The couple’s guiding tenant of living close to the land was no more apparent than on the family farm where Liz helped maintain the three large vegetable gardens, picked from the 40-tree fruit orchard, and stocked the root cellar each fall for the coming winter. The cellar afforded her the opportunity to perfect techniques of food preservation and meal preparation that would provide for the family of five during the bountiless winter. While canning and preserving Liz enjoyed listening to music, choosing from any of the hundreds of albums that she and Ron diligently and discerningly collected.
Liz eagerly anticipated the new chapter of her journey that started with her retirement from education in 2013. She welcomed two grandsons in 2013: Breccan Smith in March and Emil Dingman in September. A couple years later the family expanded again with the birth of Zada Vey Smith in December 2015, and Miles Dingman in January 2016. While she did not get to visit her grandchildren as much as she would have liked, she made the most of each visit, with Nana K’s lap being in high demand for hours of reading books aloud that she had chosen for each grandkid.
In the final years of her life, Liz discovered a passion for family heritage and ancestry research. Her efforts at sifting through family lore to solve genealogical puzzles were rewarded by uncovering forgotten stories with every new family connection she traced. Liz continued to find solace on the farm by working with Ron to rejuvenate the aging orchard (planting trees in honor of each grandchild), taking daily walks to enjoy the changing seasons, and kept up her reading habit in the quiet sanctuary of a favorite recliner next to the crackling woodfire stove.
In August 2016, Liz was diagnosed with oral cancer. Although her hero’s journey was concluded by cancer, it did not triumph over her. Despite fighting and struggling with the disease for 3½ years, she never became bitter, mean-spirited, or angry. Rather, she became more loving, caring, reflective, and compassionate. Liz remained true to herself and her family, which is why she emerged a hero on the other side. Such is her legacy.

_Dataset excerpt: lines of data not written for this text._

(* ===== verification/Prelude.v ===== *)
(** * FASTMEM: a verified model of an in-memory storage engine

    FASTMEM is a storage engine for MariaDB whose tables live in memory, in fixed-size slots that
    are found through hash chains.  There is no table lock: reads copy a row between two loads of
    a sequence word, writers take spinlocks per slot and per bucket, and a position is a slot
    number with a generation.

    ** The program and its parts

    - The concurrency core, src/fm_core.h: the share of a table (chunks of slots, a freelist, one
      hash index per key, an auto-increment counter) and the operations on its rows.
    - Key callbacks, src/fm_hash.cc: hashing, comparison and packing of keys over the key segments
      of the server; the core calls them through function pointers ([FM_KEY_OPS]).
    - Row operations of a handle, src/fm_data.cc: translate positions, keys and errors between the
      server and the core.
    - The registry, src/fm_create.cc: key definitions of a new table, the list of shares by name,
      reference counts, open, close, drop and rename.
    - The handler, src/ha_fastmem.cc and src/ha_fastmem.h: what the server calls.  In a write
      statement it holds the lock of the current row from its read to its update or delete.

    ** How the code is modelled

    An operation is a function in the state monad [M]: it returns a value and a state, or is
    undefined ([Ub]: null or dangling pointers, indices out of range, double free, division by
    zero), or never ends ([Hang]: a spin on a lock that is taken).  A property "[wp m Q s]" says
    that [m] from [s] does return, with [Q].  Arithmetic is on [Z] with the wrap-around of the
    source written out ([u16], [u32], [u64], [i32]).  The allocator is a function that says which
    calls succeed, so statements cover every pattern of failures.  Loops that the source bounds
    only by the shape of a chain run on fuel: [walk_fuel] is one more than the number of slots, and
    the invariant (chains have no repetitions) makes it enough, so that a walk that ran out would
    be [Hang] and contradict [wp].  Code of the server (character sets, the hash macro, integer
    loads, struct sizes, the numbering of key types, generation of auto-increment values) is a
    parameter, with what its documentation promises as a hypothesis ([CollationLaws], [table_ok], the
    width of a load); the Demo files instantiate them all.  The routines on keys and records take
    byte lists, in which a byte past the end counts as 0 ([byte_at], [span]); Buffers lists the bytes
    that they touch of each buffer, and its [checked_call] is undefined when one is not there.

    ** Files

    - Prelude: integers, the monad, [wp] and its tactics, lists.
    - CoreState, CoreOps, RowOps: the state of a share with its address arithmetic, and every
      function of src/fm_core.h; Layout: the bytes of a chunk.
    - Shape, Inv: what row operations leave alone, and the invariant [wf] - the chain of every
      bucket holds exactly the rows that hash to it, the freelist exactly the unused slots, unique
      keys are unique, the locks taken are those in [held] - with the abstract [table] of a share.
      [KeyOpsLaws] is the interface between the core and the key callbacks.
    - Chains, Reads, Alloc, Freelist, Steps, Insert, Delete, Lockset, Update, Clear, Lifecycle: one
      operation after the other meets its contract and keeps [wf].
    - Spec: the abstract table (rows and generations under slot numbers) and the refinement.  Typed:
      every field of a share keeps its C type.
    - AutoInc: reservations of auto-increment values, alone and racing.
    - Seqlock: threads on one slot - reads, read-modify-write cycles, deletes, recycling inserts,
      clears - interleaved at single loads, stores and bytes.
    - LockOrder: the lock operations of all functions, interleaved.
    - Unique, UniqueSafe, UniqueWins, UniqueRace, UniqueFind, UniqueLive: threads that insert,
      update, delete and look up any rows of a unique key, interleaved at every lock, chain
      operation, row read and row write; their invariant, a race, what a lookup sees, and why they
      do not wait in a circle.
    - Hash: src/fm_hash.cc; its callbacks are an instance of [KeyOpsLaws].
    - Create: [fm_prepare_create_info].  Data, DataSpec: src/fm_data.cc.
    - Registry, RegistrySpec, RegistrySafe, Tables: src/fm_create.cc and the open, clone, create,
      close, drop and rename of the handler; shares and handles live in one heap, and [reg_ok] says who
      owns which block.
    - Handler, HandlerSpec: row access of the handler and the row lock; HandlerInfo: statistics.
    - Sessions: several handlers on one share, each with its cursor and row lock; the server
      interleaves their calls, and a call that meets a row lock of another session waits.  Buffers:
      the bytes of keys, records and rows that each call touches.
    - Standalone: the key callbacks of src/standalone-test/main.cpp, a second instance of
      [KeyOpsLaws], and its tests C and D as programs; Stress, TornRead, TornCorrupt: its tests
      B and A with their threads.
    - Demo, DemoHandler, DemoTables, DemoThreads, DemoTests, DemoUnique: each property applied to a
      concrete table or run.

    ** What is shown

    - Rows: every trace of commands and responses of a share is one of the abstract table
      ([engine_refines]); each operation on every branch ([insert_correct], [update_correct],
      [delete_correct], [clear_correct], [find_correct], [find_all_correct], [scan_correct],
      [dup_check_correct], the locked variants); retired positions are refused
      by read, delete and update ([stale_position_rejected]); every field keeps its C type and no lock
      is left taken ([fields_fit]), and slots do not overlap ([slots_disjoint]); creating a share,
      using and freeing it returns all memory ([init_correct], [lifecycle_no_leak]).
    - Keys: the callbacks are lawful - for keys with odd bits in the last segment at most - and
      packed keys of fixed width match their records ([key_callbacks_lawful], [make_key_matches],
      [prepare_correct]).
    - Handles and statements: [fm_write_correct], [fm_update_correct], [fm_delete_correct], round
      trips of references ([write_position_read], [scan_references], [deleted_ref_rejected]); the
      row lock ([update_row_rmw], [delete_row_rmw], [update_row_total]), index access and whole
      statements ([index_access_complete], [delete_statement_empties]); statistics
      ([info_exact]).
    - Tables: no sequence of table operations uses freed memory or leaks ([registry_safe]), for
      tables without BTREE keys and whatever allocations fail, but for those whose failure the code
      does not survive ([init_failure_undefined], [prepare_btree]); rows survive the last close
      ([close_open_rows]); a clone is a handle of the listed table of its name, or of a new one
      ([clone_table]).
    - Auto increment: when a reservation gives up and what it grants otherwise ([reserve_correct],
      [reserve_room], [counter_raised]); racing grants are disjoint in what they reserve
      ([grants_disjoint]), which is not all of a grant whose size wraps ([wrapped_grant_shared]).
    - Threads: reads are not torn while the slot is not recycled ([read_never_torn]), no update is
      lost ([no_lost_update]), statements do not deadlock ([statements_deadlock_free],
      [lockset_correct]).  Two rows never get the same unique key as long as nobody inserts or
      nobody changes a key ([unique_concurrent]), and of inserts that race for a key exactly one
      wins ([one_insert_wins]).  Under the same condition a lookup is atomic ([lookup_atomic]).
      The threads on a unique key never get stuck ([unique_no_deadlock]).
    - Sessions: with buffers in the format of the server no interleaving of calls leaves a buffer,
      is undefined or loses a lock, and a call waits for a row lock only ([sessions_safe]; what the
      routines compute depends on the listed bytes alone, [hashnr_app], [key_cmp_app]); a row read in a write statement keeps its image until the
      session updates it ([session_rmw]).
    - Tests: the tests of the repository pass - test C ([stale_pos_passes]), test D for any number
      of rows ([multikey_passes]), test B for any threads, random numbers and interleaving
      ([unique_key_passes]), test A for any interleaving in which no writer draws row 0
      ([torn_read_passes]).
    - What goes wrong is proved, too: [torn_read_recycled], [clear_frees_twice],
      [clear_delete_deadlock], [update_update_deadlock], and an insert that races with a key change
      breaks a unique key ([unique_key_race]).  Test A uses row 0 of its array as a scratch buffer
      and then breaks the unique key itself, in any run in which a writer draws row 0, and passes
      ([torn_read_corrupts]); its readers cannot notice a
      torn record ([torn_read_blind]).

    ** Bounds

    A share has at most 64 keys (MAX_KEY of the server; the lock set of an update has room for
    twice as many buckets), and its chunks hold at most 2^31 slots, the range of a slot number.
    Records are below one megabyte in [slots_disjoint].  Generations are 32-bit: a position is
    refused unless its slot was retired 2^32 times since.  A read is not torn unless the sequence
    word changes 2^32 times while it copies.

    ** Not modelled

    - C++ memory orders: all interleavings are sequentially consistent.  Seqlock takes a slot apart
      into bytes, Unique a table with one key into its locks, chain operations, row reads and row
      writes, LockOrder all functions into their lock operations, Sessions and the tests interleave
      whole calls (a call that waits has no effect before it returns, although [lock_current_row]
      gives up its old row lock before it spins).
    - Clears among the threads of Unique, and in Sessions while a row lock is held: a clear does not
      keep the invariants then, as [clear_frees_twice] and [clear_delete_deadlock] show.  Unique has
      one key; the update of several keys takes its buckets as LockOrder describes.
    - In test A two writers may read and assign the same row of the array at once, which is a data
      race in C++; here an access to the array is one step.
    - Cost functions of the optimizer (floating point), constant flag sets, the plugin declaration:
      they have no state and no branches.
    - The clocks, the random generator and the printing of the tests, the benchmarks and the
      scripts.

    ** Plan

    The functions of the engine are modelled.  What could follow: several keys in Unique, and
    weaker memory orders in Seqlock. *)

From stdpp Require Export base gmap fin_maps numbers.
From stdpp Require Export list.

She was preceded in death by her parents; her brother, John Redder; and nephew, Robert Redder.
Elizabeth is survived by her husband, Ron; her children, Katrina (Chris) Dingman, Dubois, Wyo.; Anton (Hailey Moore), Boulder, Colo,; and Antonia (Andrew) Krupicka-Smith, Colorado Springs, Colo.; her grandchildren, Emil and Miles Dingman and Breccan and Zada Vey Smith; siblings, Joseph Redder, Dell Rapids, S.D.; Stephen (Patti) Redder, Lubbock, Texas; Jeffrey (Teresa) Redder, Mt. Holly, N.J.; James (Deb) Redder, Flandreau, S.D.; Rosemary (Tom) Gangel, Gilbert, Ariz.; Joan (Jim) Lacey, Trent, S.D.; Maria (Mike) Nichols, Kathleen, Ga.; Thomas (Joanne) Redder, Trent, S.D.; David (Loretta) Redder, Watertown, S.D.; and Christina (Joe) Wilke, Dell Rapids, S.D.; and numerous nieces and nephews, including godson, Jeremy Redder.
Memorials may be sent in lieu of flowers to the Hope Lodge managed by the American Cancer Society in Omaha, or to Nebraska Public Radio.